Christopher Dickey, the Paris-based world news editor of The Daily Beast, is the author of seven books about war, terrorism and intelligence operations. His most recent is “Our Man in Charleston: Britain’s Secret Agent in the Civil War South.”

James Clapper has always seen himself as “a ‘truth to power’ guy,” he tells us. The former director of national intelligence, now 77, was born and raised in the world of spookery. His father’s career in Army signals intelligence included stints at the National Security Agency when it was known as “the puzzle palace.” And Clapper grew up with the conviction that the very essence of intelligence work is the collection of carefully analyzed “truths,” conveyed in confidence, however unpleasant the conclusions might be for policymakers and politicians.

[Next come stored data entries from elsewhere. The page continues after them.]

(** * DarkDiskz: drive inventory, enrichment and setup wizards

    A shallow embedding of [main.py].  A Python [str] is modelled as a
    [string] whose characters are the code points below 256, with the
    case mapping, whitespace, line boundaries and digits Python gives to
    those code points; objects read from JSON are [pyval]s, fallible code
    lives in the [result] monad, and every call to an external tool is an
    answer supplied by the caller of the embedded function. *)

From Stdlib Require Import ZArith QArith Ascii String List Bool Lia.
From stdpp Require Import base tactics option list strings gmap pretty.

Set Warnings "-register-all".
Open Scope string_scope.
Open Scope list_scope.
Open Scope Z_scope.

(** ** Python values and exceptions *)

Module Py.

Inductive exn_kind :=
  | AttributeError | KeyError | TypeError | ValueError | IndexError
  | OverflowError | RecursionError | CalledProcessError | JSONDecodeError
  | OSError.

Record exn := Exn { exn_kind_of : exn_kind; exn_msg : string }.

Inductive result (A : Type) :=
  | Ok (a : A)
  | Raise (e : exn).
Arguments Ok {A} a.
Arguments Raise {A} e.

#[global] Instance result_ret : MRet result := fun _ a => Ok a.

#[global] Instance result_bind : MBind result := fun _ _ k m =>
  match m with
  | Ok a => k a
  | Raise e => Raise e
  end.

(** [try: m except Exception as e: h e] *)
Definition try_except {A} (m : result A) (h : exn -> A) : A :=
  match m with
  | Ok a => a
  | Raise e => h e
  end.

(** What [json.loads] builds.  A float is kept abstract: only its truth
    value is ever inspected by the program. *)
Inductive pyval :=
  | PNone
  | PBool (b : bool)
  | PInt (z : Z)
  | PFloat (nonzero : bool)
  | PStr (s : string)
  | PList (l : list pyval)
  | PDict (kvs : list (string * pyval)).

(** *** Strings *)

Definition between (lo hi : nat) (c : ascii) : bool :=
  let n := nat_of_ascii c in (Nat.leb lo n && Nat.leb n hi)%bool.

(** Upper-case letters: A-Z and the Latin-1 ones (the sign at 215 is
    not a letter). *)
Definition is_upper (c : ascii) : bool :=
  (between 65 90 c || between 192 214 c || between 216 222 c)%bool.

Definition lower_ascii (c : ascii) : ascii :=
  if is_upper c then ascii_of_nat (nat_of_ascii c + 32) else c.

(** [s.lower()] *)
Fixpoint lower (s : string) : string :=
  match s with
  | EmptyString => EmptyString
  | String c r => String (lower_ascii c) (lower r)
  end.

(** [s.startswith(p)] *)
Fixpoint startswith (s p : string) : bool :=
  match p, s with
  | EmptyString, _ => true
  | String a p', String b s' => (Ascii.eqb a b && startswith s' p')%bool
  | String _ _, EmptyString => false
  end.

(** [p in s] for strings *)
Fixpoint contains (s p : string) : bool :=
  (startswith s p ||
   match s with
   | EmptyString => false
   | String _ s' => contains s' p
   end)%bool.

Definition rev_string (s : string) : string :=
  string_of_list_ascii (rev (list_ascii_of_string s)).

(** [s.endswith(p)] *)
Definition endswith (s p : string) : bool :=
  startswith (rev_string s) (rev_string p).
(** C9 (amended): for every stats object whose [count] is below 2^53 (as
    every array length is) and whose [averagePricePerRoom] is a finite
    Number (a canonical binary64 value that is neither NaN nor infinite),
    exporting it with [exportResults] to a writable path and decoding the
    exported text gives the object with the same [count] and the same
    [averagePricePerRoom], except that an average [-0] is read back as
    [0]. *)
Theorem export_reload_finite_stats (stats : Stats) (path : string) (fs : FileSystem) :
  path ∉ unwritable fs ->
  (Z.of_nat (count stats) < 2 ^ 53)%Z ->
  Num.valid (averagePricePerRoom stats) = true ->
  Num.is_finite (averagePricePerRoom stats) = true ->
  exists fs',
    exportResults path (stats_value stats) fs = Written fs'
    /\ reload path fs'
       = Some (stats_value (mkStats (count stats) (reread (averagePricePerRoom stats)))).
Proof.
  intros Hw Hc Hv Hf.
  destruct (reload_written path (JSON.stringify (stats_value stats)) fs Hw)
    as (fs' & E1 & E2).
  exists fs'. split; [exact E1 | ]. rewrite E2.
  pose proof (of_nat_finite _ Hc) as Hcf.
  unfold JSON.stringify. rewrite (serialize_stats stats Hcf Hf).
  rewrite (parse_stats_text _ _ (reread (Num.of_nat (count stats)))
             (reread (averagePricePerRoom stats))).
  - unfold stats_value. simpl count. simpl averagePricePerRoom.
    now rewrite reread_of_nat.
  - apply finite_number_text; [apply of_Q_valid | exact Hcf].
  - now apply finite_number_text.
Qed.

Lemma export_reload_finite_stats_witness :
  ("stats.json"%string ∉ unwritable empty_disk)
  /\ (Z.of_nat (count (mkStats 2 (Num.of_Z 100))) < 2 ^ 53)%Z
  /\ Num.valid (averagePricePerRoom (mkStats 2 (Num.of_Z 100))) = true
  /\ Num.is_finite (averagePricePerRoom (mkStats 2 (Num.of_Z 100))) = true
  /\ exists fs',
      exportResults "stats.json" (stats_value (mkStats 2 (Num.of_Z 100))) empty_disk
      = Written fs'
      /\ reload "stats.json" fs'
         = Some (stats_value (mkStats 2 (reread (Num.of_Z 100)))).
Proof.
  assert (H1 : "stats.json"%string ∉ unwritable empty_disk) by apply not_elem_of_empty.
  assert (H2 : (Z.of_nat (count (mkStats 2 (Num.of_Z 100))) < 2 ^ 53)%Z) by reflexivity.
  assert (H3 : Num.valid (averagePricePerRoom (mkStats 2 (Num.of_Z 100))) = true)
    by (vm_compute; reflexivity).
  assert (H4 : Num.is_finite (averagePricePerRoom (mkStats 2 (Num.of_Z 100))) = true)
    by (vm_compute; reflexivity).
  split; [exact H1 | split; [exact H2 | split; [exact H3 | split; [exact H4 | ]]]].
  exact (export_reload_finite_stats (mkStats 2 (Num.of_Z 100)) "stats.json" empty_disk
           H1 H2 H3 H4).
Defined.

(** The exported text of the scenario's stats. *)
Example export_scenario_text :
  JSON.stringify (stats_value (mkStats 2 (Num.of_Z 100)))
  = Text.to_string
      ("{"%char :: JSON.newline
         :: Text.of_string "  " ++ JSON.quote "count" ++ Text.of_string ": 2,"
         ++ JSON.newline
         :: Text.of_string "  " ++ JSON.quote "averagePricePerRoom"
         ++ Text.of_string ": 100" ++ [JSON.newline; "}"%char]).
Proof. vm_compute; reflexivity. Qed.

(** * Further properties of the code *)

(** ** More on filtering *)

Section NumberOrder.

Lemma gt_nan_l (x : number) : Num.gt Num.NaN x = false.
Proof. destruct x; reflexivity. Qed.

Lemma gt_nan_r (x : number) : Num.gt x Num.NaN = false.
Proof. destruct x; reflexivity. Qed.

Lemma compare_order_key (x y : number) :
  Num.is_nan x = false -> Num.is_nan y = false ->
  SFcompare x y = Some (lex3 (order_key x) (order_key y)).
Proof.
  intros Hx Hy.
  destruct x as [sx | sx | | sx mx ex]; try discriminate Hx;
    destruct y as [sy | sy | | sy my ey]; try discriminate Hy;
    try (destruct sx; destruct sy; reflexivity);
    try (destruct sx; reflexivity); try (destruct sy; reflexivity).
  destruct sx, sy; try reflexivity; unfold SFcompare, lex3, order_key;
    cbn [fst snd].
  rewrite Z.compare_refl, Z.compare_opp, (Z.compare_antisym ey ex).
  destruct (ey ?= ex)%Z eqn:E; cbn [CompOpp]; reflexivity.
Qed.

(** The three facts about comparisons that the filter uses. *)
Lemma lt_order_key (x y : number) :
  Num.is_nan x = false -> Num.is_nan y = false ->
  Num.lt x y = match lex3 (order_key x) (order_key y) with Lt => true | _ => false end.
Proof.
  intros Hx Hy. unfold Num.lt, SFltb. now rewrite compare_order_key.
Qed.

Lemma strict_eq_order_key (x y : number) :
  Num.is_nan x = false -> Num.is_nan y = false ->
  Num.strict_eq x y = match lex3 (order_key x) (order_key y) with Eq => true | _ => false end.
Proof.
  intros Hx Hy. unfold Num.strict_eq, SFeqb. now rewrite compare_order_key.
Qed.

Lemma lex3_spec (a b : Z * Z * Z) :
  match lex3 a b with
  | Lt => (fst (fst a) < fst (fst b)
           \/ fst (fst a) = fst (fst b)
              /\ (snd (fst a) < snd (fst b)
                  \/ snd (fst a) = snd (fst b) /\ snd a < snd b))%Z
  | Eq => a = b
  | Gt => (fst (fst b) < fst (fst a)
           \/ fst (fst a) = fst (fst b)
              /\ (snd (fst b) < snd (fst a)
                  \/ snd (fst a) = snd (fst b) /\ snd b < snd a))%Z
  end.
Proof.
  destruct a as [[a1 a2] a3], b as [[b1 b2] b3]. unfold lex3. simpl fst; simpl snd.
  destruct (Z.compare_spec a1 b1); [ | lia | lia].
  destruct (Z.compare_spec a2 b2); [ | lia | lia].
  destruct (Z.compare_spec a3 b3); [congruence | lia | lia].
Qed.

(** Between equal bounds: neither below nor above means equal. *)
Lemma between_equal_bounds (x p : number) :
  Num.is_nan p = false ->
  negb (Num.lt x p) && negb (Num.gt x p) = Num.strict_eq x p || Num.is_nan x.
Proof.
  intros Hp. destruct (Num.is_nan x) eqn:Hx.
  - destruct x; try discriminate Hx. rewrite orb_true_r.
    now rewrite lt_nan_l, gt_nan_l.
  - change (Num.gt x p) with (Num.lt p x). rewrite orb_false_r.
    rewrite (lt_order_key x p Hx Hp), (lt_order_key p x Hp Hx),
      (strict_eq_order_key x p Hx Hp).
    pose proof (lex3_spec (order_key x) (order_key p)) as H1.
    pose proof (lex3_spec (order_key p) (order_key x)) as H2.
    destruct (lex3 (order_key x) (order_key p)), (lex3 (order_key p) (order_key x));
      try reflexivity; exfalso; try (rewrite H1 in H2); try (rewrite H2 in H1); lia.
Qed.

(** Bounds that exclude each other: nothing that compares passes both. *)
Lemma between_crossed_bounds (x lo hi : number) :
  Num.is_nan x = false -> Num.lt hi lo = true ->
  negb (Num.lt x lo) && negb (Num.gt x hi) = false.
Proof.
  intros Hx Hc.
  assert (Hhi : Num.is_nan hi = false) by (destruct hi; [reflexivity.. | discriminate Hc | reflexivity]).
  assert (Hlo : Num.is_nan lo = false).
  { destruct lo; try reflexivity. now rewrite lt_nan_r in Hc. }
  change (Num.gt x hi) with (Num.lt hi x). rewrite (lt_order_key hi lo Hhi Hlo) in Hc.
  rewrite (lt_order_key x lo Hx Hlo), (lt_order_key hi x Hhi Hx).
  pose proof (lex3_spec (order_key hi) (order_key lo)) as H0.
  pose proof (lex3_spec (order_key x) (order_key lo)) as H1.
  pose proof (lex3_spec (order_key hi) (order_key x)) as H2.
  destruct (lex3 (order_key hi) (order_key lo)); try discriminate Hc.
  destruct (lex3 (order_key x) (order_key lo)), (lex3 (order_key hi) (order_key x));
    try reflexivity; exfalso;
    try (rewrite H1 in *); try (rewrite <- H2 in *); lia.
Qed.

End NumberOrder.

(** X1: a [filterListings] call repeated with the same criteria changes
    nothing the second time. *)
Theorem filterListings_idempotent (c : Criteria) (s : list Listing) :
  exec (let* _ := filterListings c in filterListings c) s = exec (filterListings c) s.
Proof.
  change (List.filter (keeps c) (List.filter (keeps c) s) = List.filter (keeps c) s).
  rewrite filter_filter. apply filter_ext. intros l. now destruct (keeps c l).
Qed.

(** X2: two [filterListings] calls give the same listing set in either
    order. *)
Theorem filterListings_commute (c1 c2 : Criteria) (s : list Listing) :
  exec (let* _ := filterListings c1 in filterListings c2) s
  = exec (let* _ := filterListings c2 in filterListings c1) s.
Proof.
  change (List.filter (keeps c2) (List.filter (keeps c1) s)
          = List.filter (keeps c1) (List.filter (keeps c2) s)).
  rewrite !filter_filter. apply filter_ext. intros l. apply andb_comm.
Qed.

Then, after more than 50 years in service, just as the avuncular Clapper, a self-styled “intelligence geezer,” was planning to retire for good from his post as overseer of America’s 17 intelligence organizations, the electoral college named Donald Trump president of the United States. And all the intelligence at Clapper’s disposal suggested that Russian President Vladimir Putin, a former KGB agent, had made that possible. Clapper, old Cold Warrior that he was, saw his world turned upside down. Suddenly truth, as he understood the term, was out; “alternative facts” were in; and America’s old enemy had a far too cozy relationship with its new commander in chief.

So this previously reluctant public figure decided as a private citizen to speak out with a vengeance, appearing regularly on CNN (his shaved head making him look a little like Daddy Warbucks stepping out of the shadows), and with Trey Brown he has written a memoir: “Facts and Fears: Hard Truths From a Life in Intelligence.”

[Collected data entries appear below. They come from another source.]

Lemma notifyPropertyChanged_run k this :
  notifyPropertyChanged k this =
  (Normal tt, this,
   [NotifyPropertyChanged k (default Js.VUndefined (property_value this k))]).
Proof.
  unfold notifyPropertyChanged, property_value, properties_get.
  rewrite bind_run. unfold gets, emit. by destruct (properties this !! k).
Qed.

Lemma property_value_cache k v this :
  is_Some (properties this !! k) ->
  property_value (cache k v this) k = Some v.
Proof.
  intros [p Hp]. unfold property_value, cache, set_properties; simpl.
  by rewrite lookup_alter_eq, Hp.
Qed.

Lemma property_value_cache_ne k k' v this :
  k ≠ k' -> property_value (cache k v this) k' = property_value this k'.
Proof.
  intros Hne. unfold property_value, cache, set_properties; simpl.
  by rewrite lookup_alter_ne.
Qed.

(** Caching a value registers nothing and unregisters nothing. *)
Lemma lookup_cache k k' v this :
  is_Some (properties (cache k v this) !! k') <-> is_Some (properties this !! k').
Proof. unfold cache, set_properties; simpl. apply lookup_alter_is_Some. Qed.

Lemma pollable_cache k v this : pollable this -> pollable (cache k v this).
Proof. intros [Hm Hs]. split; by apply lookup_cache. Qed.

Ltac run :=
  first [run_with setCachedValue_run | run_with notifyPropertyChanged_run].

(** ** The snapshot poller *)

(** The reaction to a snapshot on a device with its two properties: the
    MIME type is cached when none is, the picture always. *)
Lemma on_snapshot_run s this :
  pollable this ->
  on_snapshot s this =
  let mime := Js.VStr (mimeType s) in
  let picture := Js.VStr (Js.base64 (buffer s)) in
  if Js.is_null (default Js.VUndefined (property_value this "snapshotMimeType")) then
    (Normal tt, cache "snapshot" picture (cache "snapshotMimeType" mime this),
     [SetCachedValue "snapshotMimeType" mime;
      NotifyPropertyChanged "snapshotMimeType" mime;
      SetCachedValue "snapshot" picture;
      NotifyPropertyChanged "snapshot" picture])
  else
    (Normal tt, cache "snapshot" picture this,
     [SetCachedValue "snapshot" picture;
      NotifyPropertyChanged "snapshot" picture]).
Proof.
  intros Hp. pose proof Hp as [[pm Hm] [ps Hs]]. unfold on_snapshot.
  run_with (the_property_Some _ "value" _ _ Hm).
  replace (default Js.VUndefined (property_value this "snapshotMimeType"))
    with (Property.value pm) by (unfold property_value; by rewrite Hm).
  destruct (Js.is_null (Property.value pm)).
  - rewrite bind_run. do 2 run.
    assert (is_Some (properties (cache "snapshotMimeType" (Js.VStr (mimeType s)) this)
                       !! "snapshot")) as [ps' Hs'] by (by apply lookup_cache).
    run_with (the_property_Some _ "setCachedValue" _ _ Hs'). do 2 run.
    rewrite !property_value_cache; [done | by apply lookup_cache | done].
  - rewrite bind_run. cbv beta iota zeta. unfold mret at 1, M_ret at 1.
    cbv beta iota zeta.
    run_with (the_property_Some _ "setCachedValue" _ _ Hs). do 2 run.
    rewrite !property_value_cache; done.
Qed.

Lemma tick_rejected e this :
  tick (Js.Rejected e) this =
  (Normal (Js.Resolved tt), this,
   [GetSnapshot (Js.Rejected e); ConsoleError "Error fetching snapshot: " e]).
Proof. reflexivity. Qed.

Lemma tick_resolved res this :
  pollable this ->
  tick (Js.Resolved res) this =
  let mime := Js.VStr (res_mimeType res) in
  let picture := Js.VStr (Js.base64 (image res)) in
  if Js.is_null (default Js.VUndefined (property_value this "snapshotMimeType")) then
    (Normal (Js.Resolved tt),
     cache "snapshot" picture (cache "snapshotMimeType" mime this),
     [GetSnapshot (Js.Resolved res);
      SetCachedValue "snapshotMimeType" mime;
      NotifyPropertyChanged "snapshotMimeType" mime;
      SetCachedValue "snapshot" picture;
      NotifyPropertyChanged "snapshot" picture])
  else
    (Normal (Js.Resolved tt), cache "snapshot" picture this,
     [GetSnapshot (Js.Resolved res);
      SetCachedValue "snapshot" picture;
      NotifyPropertyChanged "snapshot" picture]).
Proof.
  intros Hp. unfold tick.
  run_with (snapshot_resolved (S:=OnvifDevice) res).
  rewrite bind_run. unfold then_. rewrite (on_snapshot_run _ _ Hp).
  cbn [mimeType buffer]. cbv zeta.
  by destruct (Js.is_null _).
Qed.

The book begins and ends with a bitter appraisal of Trump and the Russian plot to put him in power. “I don’t believe our democracy can function for long on lies, particularly when inconvenient and difficult facts spoken by the practitioners of truth are dismissed as ‘fake news,’ ” Clapper writes. “I know that the Intelligence Community cannot serve our nation if facts are negotiable.”

This may sound sanctimonious to those aware of the dirty tricks played, covert wars waged and tortures inflicted by the CIA over the years, but Clapper, who worked in other, more antiseptic parts of the intel world — mainly monitoring communications — is quite sincere. And now he feels free to say about the 2016 elections what he did not say when he testified multiple times before Congress as director of national intelligence:

“Of course the Russian efforts affected the outcome. Surprising even themselves, they swung the election to a Trump win. To conclude otherwise stretches logic, common sense, and credulity to the breaking point. Less than eighty thousand votes in three key states swung the election. I have no doubt that more votes than that were influenced by this massive effort by the Russians.”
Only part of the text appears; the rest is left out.